Ariel Simon
Ariel Simon is a seasoned cybersecurity researcher with extensive expertise in cloud security, vulnerability research, and identity security. Currently, he works as a Security Researcher at Token Security. Ariel mainly works on uncovering critical vulnerabilities in cloud environments. Before joining Token Security, Ariel served in the IDF as a Senior Security Researcher in Unit 81. There, he led large-scale cyber projects. His hands-on experience includes whitebox and blackbox application research, advanced penetration testing, and malware analysis.
Session
Azure’s Role-Based Access Control (RBAC) model simplifies identity and permissions management by offering predefined, built-in roles. However, even seemingly trusted built-in roles can introduce unexpected risks.
In this talk, we’ll examine multiple over-privileged Azure built-in roles that grant excessive permissions beyond their intended scope, which enable attackers to enumerate assets, map attack paths, leak exposed secrets, and access critical configurations. Additionally, we’ll discuss a newly discovered Azure API vulnerability that allows attackers to leak the key for the Azure VPN service.
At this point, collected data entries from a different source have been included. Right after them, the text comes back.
(* ===== verification/Base64.v ===== *)
(** * Base64 ([rustlavel-core/src/base64.rs])

    The encoder in both alphabets, the permissive decoder, and the proof that
    the decoder inverts the encoder whichever alphabet and padding was used. *)

From S2P Require Import Prelude.

Module Base64.

Definition STANDARD : list Z :=
  lit "ABCDEFGHIJKLMNOPQRSTUVWXYZabcdefghijklmnopqrstuvwxyz0123456789+/".
Definition URL_SAFE : list Z :=
  lit "ABCDEFGHIJKLMNOPQRSTUVWXYZabcdefghijklmnopqrstuvwxyz0123456789-_".

(** The character an alphabet gives for a 6-bit index. *)
Definition alphabet_at (alphabet : list Z) (i : Z) : Z :=
  default 0 (alphabet !! Z.to_nat i).

(** The body of the loop over [input.chunks(3)]: two characters always, the
    third and fourth when the chunk has the bytes for them, padding otherwise. *)
Definition encode_chunk (alphabet : list Z) (pad : bool) (chunk : list Z) : list Z :=
  let b0 := default 0 (chunk !! 0%nat) in
  let b1 := default 0 (chunk !! 1%nat) in
  let b2 := default 0 (chunk !! 2%nat) in
  let bits := Z.lor (Z.lor (Z.shiftl b0 16) (Z.shiftl b1 8)) b2 in
  [alphabet_at alphabet (Z.land (Z.shiftr bits 18) 63);
   alphabet_at alphabet (Z.land (Z.shiftr bits 12) 63)] ++
  match (1 <? length chunk)%nat, pad with
  | true, _ => [alphabet_at alphabet (Z.land (Z.shiftr bits 6) 63)]
  | false, true => lit "="
  | false, false => []
  end ++
  match (2 <? length chunk)%nat, pad with
  | true, _ => [alphabet_at alphabet (Z.land bits 63)]
  | false, true => lit "="
  | false, false => []
  end.

Definition encode_with (input alphabet : list Z) (pad : bool) : list Z :=
  concat (map (encode_chunk alphabet pad) (chunks 3 input)).

Definition encode (input : list Z) : list Z := encode_with input STANDARD true.
Definition encode_url (input : list Z) : list Z := encode_with input URL_SAFE false.

(** What one input byte means to the decoder: a 6-bit value, a byte to skip,
    or a byte outside both alphabets. *)
Inductive symbol :=
  | Value (v : Z)
  | Skip
  | Reject.

Definition symbol_of (byte : Z) : symbol :=
  if (65 <=? byte) && (byte <=? 90) then Value (byte - 65)
  else if (97 <=? byte) && (byte <=? 122) then Value (byte - 97 + 26)
  else if (48 <=? byte) && (byte <=? 57) then Value (byte - 48 + 52)
  else if (byte =? 43) || (byte =? 45) then Value 62
  else if (byte =? 47) || (byte =? 95) then Value 63
  else if (byte =? 61) || (byte =? 10) || (byte =? 13) then Skip
  else Reject.

(** The decoding loop; [buffer] and [bits] are the source's two [u32]s. The
    shift drops what leaves the 32-bit buffer. *)
Fixpoint decode_loop (input : list Z) (buffer bits : Z) (out : list Z) : option (list Z) :=
  match input with
  | [] => Some out
  | byte :: input =>
      match symbol_of byte with
      | Reject => None
      | Skip => decode_loop input buffer bits out
      | Value value =>
          let buffer := Z.lor (u32 (Z.shiftl buffer 6)) value in
          let bits := bits + 6 in
          if 8 <=? bits
          then decode_loop input buffer (bits - 8) (out ++ [u8 (Z.shiftr buffer (bits - 8))])
          else decode_loop input buffer bits out
      end
  end.

Definition decode (input : list Z) : option (list Z) := decode_loop input 0 0 [].

(** ** Correctness *)

(** An alphabet the decoder reads back: index [i] is spelled by a character
    whose value is [i]. *)
Definition readable (alphabet : list Z) : Prop :=
  forall i, 0 <= i < 64 -> symbol_of (alphabet_at alphabet i) = Value i.

Definition readable_upto (alphabet : list Z) : bool :=
  forallb (fun i => match symbol_of (alphabet_at alphabet (Z.of_nat i)) with
                    | Value v => v =? Z.of_nat i
                    | _ => false end) (seq 0 64).

Lemma readable_upto_sound alphabet : readable_upto alphabet = true -> readable alphabet.
Proof.
  intros H i Hi.
  assert (H' := forall_below 64 (fun i =>
    match symbol_of (alphabet_at alphabet i) with Value v => v =? i | _ => false end) H i Hi).
  cbv beta in H'. destruct (symbol_of _); try done. f_equal. lia.
Qed.

Lemma readable_STANDARD : readable STANDARD.
Proof. by apply readable_upto_sound. Qed.

Lemma readable_URL_SAFE : readable URL_SAFE.
Proof. by apply readable_upto_sound. Qed.

(** One value read when [bits] bits [p] are pending. Only the pending bits of
    the 32-bit buffer matter: whatever was shifted above them never comes out. *)
Lemma decode_step c rest buffer bits p v out :
  symbol_of c = Value v -> 0 <= v < 64 -> 0 <= buffer ->
  bits = 0 \/ bits = 2 \/ bits = 4 \/ bits = 6 ->
  buffer mod 2 ^ bits = p ->
  exists buffer', 0 <= buffer' /\
    if 8 <=? bits + 6
    then buffer' mod 2 ^ (bits - 2) = (p * 64 + v) mod 2 ^ (bits - 2) /\
         decode_loop (c :: rest) buffer bits out =
         decode_loop rest buffer' (bits - 2) (out ++ [(p * 64 + v) / 2 ^ (bits - 2)])
    else buffer' mod 2 ^ (bits + 6) = p * 64 + v /\
         decode_loop (c :: rest) buffer bits out = decode_loop rest buffer' (bits + 6) out.
Proof.
  intros Hc Hv Hbuf Hbits Hp.
  set (b' := 64 * (buffer mod 2 ^ 26) + v).
  assert (Hb' : Z.lor (u32 (Z.shiftl buffer 6)) v = b').
  { unfold wrap. rewrite Z.shiftl_mul_pow2 by lia.
    replace (buffer * 2 ^ 6) with (2 ^ 6 * buffer) by lia.
    replace (2 ^ 32) with (2 ^ 6 * 2 ^ 26) by lia.
    rewrite Z.mul_mod_distr_l by lia. by apply lor_add_low. }
  exists b'. split; [subst b'; pose proof (Z.mod_pos_bound buffer (2 ^ 26)); lia|].
  cbn [decode_loop]. rewrite Hc, Hb'. replace (bits + 6 - 8) with (bits - 2) by lia.
  clear Hb' Hc.
  destruct Hbits as [->|[->|[->| ->]]]; cbn -[Z.pow Z.modulo Z.div Z.mul Z.add decode_loop app];
    (split; [|try done; f_equal; f_equal; f_equal; unfold wrap;
              rewrite Z.shiftr_div_pow2 by lia]);
    subst b'; revert Hp; repeat rewrite Z.mod_1_r; intros Hp;
    cbn [Z.pow Z.pow_pos Pos.iter Z.mul Pos.mul] in *; Z.div_mod_to_equations; lia.
Qed.

(** The 24-bit group of three bytes, and the four 6-bit indices cut from it. *)
Lemma group_bits b0 b1 b2 :
  0 <= b0 < 256 -> 0 <= b1 < 256 -> 0 <= b2 < 256 ->
  Z.lor (Z.lor (Z.shiftl b0 16) (Z.shiftl b1 8)) b2 = b0 * 65536 + b1 * 256 + b2.
Proof.
  intros. rewrite !Z.shiftl_mul_pow2 by lia.
  replace (b0 * 2 ^ 16) with (2 ^ 16 * b0) by lia.
  rewrite (lor_add_low b0 (b1 * 2 ^ 8) 16) by lia.
  replace (2 ^ 16 * b0 + b1 * 2 ^ 8) with (2 ^ 8 * (256 * b0 + b1)) by lia.
  rewrite lor_add_low by lia. lia.
Qed.

Lemma sextet z n : 0 <= n -> Z.land (Z.shiftr z n) 63 = z / 2 ^ n mod 64.
Proof. intros. change 63 with (2 ^ 6 - 1). by rewrite land_ones_mod, Z.shiftr_div_pow2. Qed.

(** Drive [decode_step] over the next character of a concrete chunk. *)
Ltac sextet_step a i :=
  match goal with
  | |- context [decode_loop (alphabet_at _ ?v :: ?rest) ?buffer ?bits ?out] =>
      let b := fresh "buffer" in let Hb := fresh "Hb" in
      let Hm := fresh "Hm" in let Hs := fresh "Hs" in
      destruct (decode_step (alphabet_at a v) rest buffer bits (buffer mod 2 ^ bits) v out)
        as (b & Hb & Hm & Hs);
      [ apply i; apply Z.mod_pos_bound; lia
      | apply Z.mod_pos_bound; lia | done | lia | done | ];
      rewrite Hs; clear Hs; cbn [Z.add Z.sub Z.opp Z.pos_sub Pos.add Pos.succ Z.pred_double] in *
  end.

Section roundtrip.
Context (alphabet : list Z) (Hread : readable alphabet) (pad : bool).

Lemma decode_padding rest buffer bits out :
  decode_loop (lit "=" ++ rest) buffer bits out = decode_loop rest buffer bits out.
Proof. done. Qed.

Lemma decode_chunk3 b0 b1 b2 rest buffer out :
  bytes [b0; b1; b2] -> 0 <= buffer ->
  exists buffer', 0 <= buffer' /\
    decode_loop (encode_chunk alphabet pad [b0; b1; b2] ++ rest) buffer 0 out =
    decode_loop rest buffer' 0 (out ++ [b0; b1; b2]).
Proof.
  intros Hb Hbuf. rewrite !bytes_cons in Hb. destruct Hb as (H0 & H1 & H2 & _).
  unfold encode_chunk. cbn -[Z.lor Z.shiftl Z.shiftr Z.land decode_loop alphabet_at].
  rewrite group_bits by done. change (Z.land (b0 * 65536 + b1 * 256 + b2) 63)
    with (Z.land (Z.shiftr (b0 * 65536 + b1 * 256 + b2) 0) 63).
  rewrite !sextet by lia.
  sextet_step alphabet Hread. sextet_step alphabet Hread.
  sextet_step alphabet Hread. sextet_step alphabet Hread.
  exists buffer3. split; [done|]. rewrite <- !app_assoc. cbn [app].
  rewrite Hm, Hm0, Hm1. f_equal. f_equal. rewrite Z.mod_1_r.
  f_equal; [|f_equal; [|f_equal]]; cbn [Z.pow Z.pow_pos Pos.iter Z.mul Pos.mul] in *;
    Z.div_mod_to_equations; lia.
Qed.

Lemma decode_chunk_last chunk buffer out :
  chunk <> [] -> (length chunk < 3)%nat -> bytes chunk -> 0 <= buffer ->
  decode_loop (encode_chunk alphabet pad chunk) buffer 0 out = Some (out ++ chunk).
Proof.
  intros Hne Hlen Hb Hbuf.
  destruct chunk as [|b0 [|b1 [|]]]; [done| | |simpl in Hlen; lia];
    rewrite !bytes_cons in Hb; unfold encode_chunk;
    cbn -[Z.lor Z.shiftl Z.shiftr Z.land decode_loop alphabet_at lit];
    rewrite group_bits by (lia || tauto); rewrite !sextet by lia.
  - destruct Hb as (H0 & _). sextet_step alphabet Hread. sextet_step alphabet Hread.
    rewrite Hm. destruct pad; cbn [app decode_loop symbol_of lit]; cbn; f_equal; f_equal;
      f_equal; rewrite Z.mod_1_r; cbn [Z.pow Z.pow_pos Pos.iter Z.mul Pos.mul];
      Z.div_mod_to_equations; lia.
  - destruct Hb as (H0 & H1 & _). sextet_step alphabet Hread. sextet_step alphabet Hread.
    sextet_step alphabet Hread.
    rewrite Hm0, Hm. rewrite <- app_assoc.
    destruct pad; cbn; f_equal; f_equal;
      (f_equal; [|f_equal]); rewrite Z.mod_1_r;
      cbn [Z.pow Z.pow_pos Pos.iter Z.mul Pos.mul]; Z.div_mod_to_equations; lia.
Qed.

Lemma decode_encode_loop input buffer out :
  bytes input -> 0 <= buffer ->
  decode_loop (encode_with input alphabet pad) buffer 0 out = Some (out ++ input).
Proof.
  revert buffer out. induction input as [input IH] using list_length_ind.
  intros buffer out Hb Hbuf. unfold encode_with.
  destruct (decide (input = [])) as [->|Hne]; [by rewrite app_nil_r|].
  rewrite chunks_cons by (lia || done). cbn [map concat].
  destruct (decide (length input < 3)%nat) as [Hlt|Hge].
  - rewrite take_ge, drop_ge by lia. rewrite chunks_nil. cbn [map concat]. rewrite app_nil_r.
    by apply decode_chunk_last.
  - destruct input as [|b0 [|b1 [|b2 input]]]; try (simpl in Hge; lia).
    change (take 3 (b0 :: b1 :: b2 :: input)) with [b0; b1; b2].
    change (drop 3 (b0 :: b1 :: b2 :: input)) with input. rewrite !bytes_cons in Hb. destruct Hb as (H0 & H1 & H2 & Hb).
    destruct (decode_chunk3 b0 b1 b2 (concat (map (encode_chunk alphabet pad) (chunks 3 input)))
      buffer out) as (buffer' & Hbuf' & ->); [solve_bytes|done|].
    fold (encode_with input alphabet pad). rewrite IH by (simpl; lia || done).
    by rewrite <- app_assoc.
Qed.
End roundtrip.

Lemma decode_loop_none input buffer bits out :
  decode_loop input buffer bits out = None <-> Exists (fun c => symbol_of c = Reject) input.
Proof.
  revert buffer bits out.
  induction input as [|c input IH]; intros buffer bits out; cbn [decode_loop].
  - split; [done|]. by intros ?%Exists_nil.
  - rewrite Exists_cons. destruct (symbol_of c) eqn:Hc; [|rewrite IH|]; [|naive_solver..].
    case_match; rewrite IH; naive_solver.
Qed.

Lemma decode_loop_bytes input buffer bits out out' :
  bytes out -> decode_loop input buffer bits out = Some out' -> bytes out'.
Proof.
  revert buffer bits out.
  induction input as [|c input IH]; intros buffer bits out Hout; cbn [decode_loop].
  - by intros [= <-].
  - destruct (symbol_of c); [|by apply IH|done]. case_match; apply IH; [|done].
    apply bytes_app; split; [done|]. apply bytes_cons; split; [|apply bytes_nil].
    by apply (wrap_range 8).
Qed.

(** The decoder is strict about characters: it fails exactly when some
    byte lies outside both alphabets, the padding and the line breaks, and what
    it returns otherwise is always a sequence of bytes. *)
Theorem decode_rejects input :
  (decode input = None <-> Exists (fun c => symbol_of c = Reject) input) /\
  (forall out, decode input = Some out -> bytes out).
Proof.
  split; [apply decode_loop_none|]. intros out. apply decode_loop_bytes, bytes_nil.
Qed.

(** Decoding inverts encoding: whatever the bytes, both the padded
    standard form and the unpadded URL-safe form decode back to them. *)
Theorem decode_encode input :
  bytes input -> decode (encode input) = Some input /\ decode (encode_url input) = Some input.
Proof.
  intros Hb. unfold decode, encode, encode_url.
  rewrite !decode_encode_loop by (done || apply readable_STANDARD || apply readable_URL_SAFE).
  done.
Qed.

Lemma decode_encode_witness :
  decode (encode (lit "rustlavel")) = Some (lit "rustlavel") /\
  decode (encode_url (lit "rustlavel")) = Some (lit "rustlavel").
Proof. apply decode_encode. by apply (bool_decide_unpack _). Defined.

End Base64.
We’ll dive into blackbox vulnerability research in Azure, and demonstrate how combining these issues can lead to cloud infrastructure breaches and unauthorized access to on-premise networks via the corporate VPN, posing serious consequences for organizations.
The session concludes with actionable strategies to fortify identity security, ensuring that security teams maintain robust control over their cloud assets by mitigating the often-overlooked risks, and stay ahead of the next major identity-driven attack.